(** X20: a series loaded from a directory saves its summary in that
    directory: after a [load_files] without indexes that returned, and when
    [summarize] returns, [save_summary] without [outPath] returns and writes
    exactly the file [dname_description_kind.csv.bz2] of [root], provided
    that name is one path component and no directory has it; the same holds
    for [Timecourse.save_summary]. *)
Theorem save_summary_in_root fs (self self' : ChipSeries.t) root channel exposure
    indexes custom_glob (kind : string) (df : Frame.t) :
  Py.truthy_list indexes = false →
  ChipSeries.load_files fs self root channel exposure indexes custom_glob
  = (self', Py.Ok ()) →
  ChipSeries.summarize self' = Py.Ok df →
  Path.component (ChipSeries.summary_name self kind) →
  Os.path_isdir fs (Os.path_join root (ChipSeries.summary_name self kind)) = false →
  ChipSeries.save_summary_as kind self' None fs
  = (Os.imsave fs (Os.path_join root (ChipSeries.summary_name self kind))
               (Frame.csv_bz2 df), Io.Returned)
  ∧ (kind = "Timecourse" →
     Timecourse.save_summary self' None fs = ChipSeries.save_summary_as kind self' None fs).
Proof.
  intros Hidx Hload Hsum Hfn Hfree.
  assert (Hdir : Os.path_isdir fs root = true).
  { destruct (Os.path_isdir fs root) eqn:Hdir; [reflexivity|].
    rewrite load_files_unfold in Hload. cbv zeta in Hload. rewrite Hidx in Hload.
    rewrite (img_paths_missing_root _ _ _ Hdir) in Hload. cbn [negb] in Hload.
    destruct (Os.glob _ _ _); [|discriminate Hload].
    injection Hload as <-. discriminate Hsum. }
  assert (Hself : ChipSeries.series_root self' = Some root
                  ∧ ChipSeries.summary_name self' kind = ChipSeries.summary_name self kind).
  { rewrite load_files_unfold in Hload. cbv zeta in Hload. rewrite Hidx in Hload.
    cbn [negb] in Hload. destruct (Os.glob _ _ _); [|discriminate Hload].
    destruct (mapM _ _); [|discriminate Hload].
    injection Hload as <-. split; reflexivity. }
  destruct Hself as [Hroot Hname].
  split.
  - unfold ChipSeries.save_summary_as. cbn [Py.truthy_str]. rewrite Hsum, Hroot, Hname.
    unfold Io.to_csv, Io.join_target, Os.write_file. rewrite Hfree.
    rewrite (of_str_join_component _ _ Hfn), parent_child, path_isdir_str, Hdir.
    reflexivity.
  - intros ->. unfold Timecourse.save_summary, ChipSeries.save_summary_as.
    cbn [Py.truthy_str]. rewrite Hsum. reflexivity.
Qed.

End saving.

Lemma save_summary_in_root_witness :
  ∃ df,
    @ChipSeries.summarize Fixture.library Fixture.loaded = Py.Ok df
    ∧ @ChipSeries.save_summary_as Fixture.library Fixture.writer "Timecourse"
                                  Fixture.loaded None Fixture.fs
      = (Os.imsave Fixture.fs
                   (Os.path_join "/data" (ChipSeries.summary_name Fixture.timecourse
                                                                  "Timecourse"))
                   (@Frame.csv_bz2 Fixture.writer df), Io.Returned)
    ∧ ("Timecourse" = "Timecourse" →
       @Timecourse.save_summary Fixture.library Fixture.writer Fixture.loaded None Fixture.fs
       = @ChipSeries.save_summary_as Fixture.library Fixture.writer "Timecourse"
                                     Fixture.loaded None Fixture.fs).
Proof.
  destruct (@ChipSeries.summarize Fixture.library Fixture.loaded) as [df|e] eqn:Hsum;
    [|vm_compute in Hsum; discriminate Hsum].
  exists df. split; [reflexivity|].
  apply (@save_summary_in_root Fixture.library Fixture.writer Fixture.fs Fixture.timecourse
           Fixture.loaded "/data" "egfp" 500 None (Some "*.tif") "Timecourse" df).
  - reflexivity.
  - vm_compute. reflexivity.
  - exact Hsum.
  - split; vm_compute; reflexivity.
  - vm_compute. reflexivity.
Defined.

▶ [What to do] Without omitting anything, retype all of the material above exactly.

▶ [Exercise response]
(** X20: a series loaded from a directory saves its summary in that
    directory: after a [load_files] without indexes that returned, and when
    [summarize] returns, [save_summary] without [outPath] returns and writes
    exactly the file [dname_description_kind.csv.bz2] of [root], provided
    that name is one path component and no directory has it; the same holds
    for [Timecourse.save_summary]. *)
Theorem save_summary_in_root fs (self self' : ChipSeries.t) root channel exposure
    indexes custom_glob (kind : string) (df : Frame.t) :
  Py.truthy_list indexes = false →
  ChipSeries.load_files fs self root channel exposure indexes custom_glob
  = (self', Py.Ok ()) →
  ChipSeries.summarize self' = Py.Ok df →
  Path.component (ChipSeries.summary_name self kind) →
  Os.path_isdir fs (Os.path_join root (ChipSeries.summary_name self kind)) = false →
  ChipSeries.save_summary_as kind self' None fs
  = (Os.imsave fs (Os.path_join root (ChipSeries.summary_name self kind))
               (Frame.csv_bz2 df), Io.Returned)
  ∧ (kind = "Timecourse" →
     Timecourse.save_summary self' None fs = ChipSeries.save_summary_as kind self' None fs).
Proof.
  intros Hidx Hload Hsum Hfn Hfree.
  assert (Hdir : Os.path_isdir fs root = true).
  { destruct (Os.path_isdir fs root) eqn:Hdir; [reflexivity|].
    rewrite load_files_unfold in Hload. cbv zeta in Hload. rewrite Hidx in Hload.
    rewrite (img_paths_missing_root _ _ _ Hdir) in Hload. cbn [negb] in Hload.
    destruct (Os.glob _ _ _); [|discriminate Hload].
    injection Hload as <-. discriminate Hsum. }
  assert (Hself : ChipSeries.series_root self' = Some root
                  ∧ ChipSeries.summary_name self' kind = ChipSeries.summary_name self kind).
  { rewrite load_files_unfold in Hload. cbv zeta in Hload. rewrite Hidx in Hload.
    cbn [negb] in Hload. destruct (Os.glob _ _ _); [|discriminate Hload].
    destruct (mapM _ _); [|discriminate Hload].
    injection Hload as <-. split; reflexivity. }
  destruct Hself as [Hroot Hname].
  split.
  - unfold ChipSeries.save_summary_as. cbn [Py.truthy_str]. rewrite Hsum, Hroot, Hname.
    unfold Io.to_csv, Io.join_target, Os.write_file. rewrite Hfree.
    rewrite (of_str_join_component _ _ Hfn), parent_child, path_isdir_str, Hdir.
    reflexivity.
  - intros ->. unfold Timecourse.save_summary, ChipSeries.save_summary_as.
    cbn [Py.truthy_str]. rewrite Hsum. reflexivity.
Qed.

End saving.

Lemma save_summary_in_root_witness :
  ∃ df,
    @ChipSeries.summarize Fixture.library Fixture.loaded = Py.Ok df
    ∧ @ChipSeries.save_summary_as Fixture.library Fixture.writer "Timecourse"
                                  Fixture.loaded None Fixture.fs
      = (Os.imsave Fixture.fs
                   (Os.path_join "/data" (ChipSeries.summary_name Fixture.timecourse
                                                                  "Timecourse"))
                   (@Frame.csv_bz2 Fixture.writer df), Io.Returned)
    ∧ ("Timecourse" = "Timecourse" →
       @Timecourse.save_summary Fixture.library Fixture.writer Fixture.loaded None Fixture.fs
       = @ChipSeries.save_summary_as Fixture.library Fixture.writer "Timecourse"
                                     Fixture.loaded None Fixture.fs).
Proof.
  destruct (@ChipSeries.summarize Fixture.library Fixture.loaded) as [df|e] eqn:Hsum;
    [|vm_compute in Hsum; discriminate Hsum].
  exists df. split; [reflexivity|].
  apply (@save_summary_in_root Fixture.library Fixture.writer Fixture.fs Fixture.timecourse
           Fixture.loaded "/data" "egfp" 500 None (Some "*.tif") "Timecourse" df).
  - reflexivity.
  - vm_compute. reflexivity.
  - exact Hsum.
  - split; vm_compute; reflexivity.
  - vm_compute. reflexivity.
Defined.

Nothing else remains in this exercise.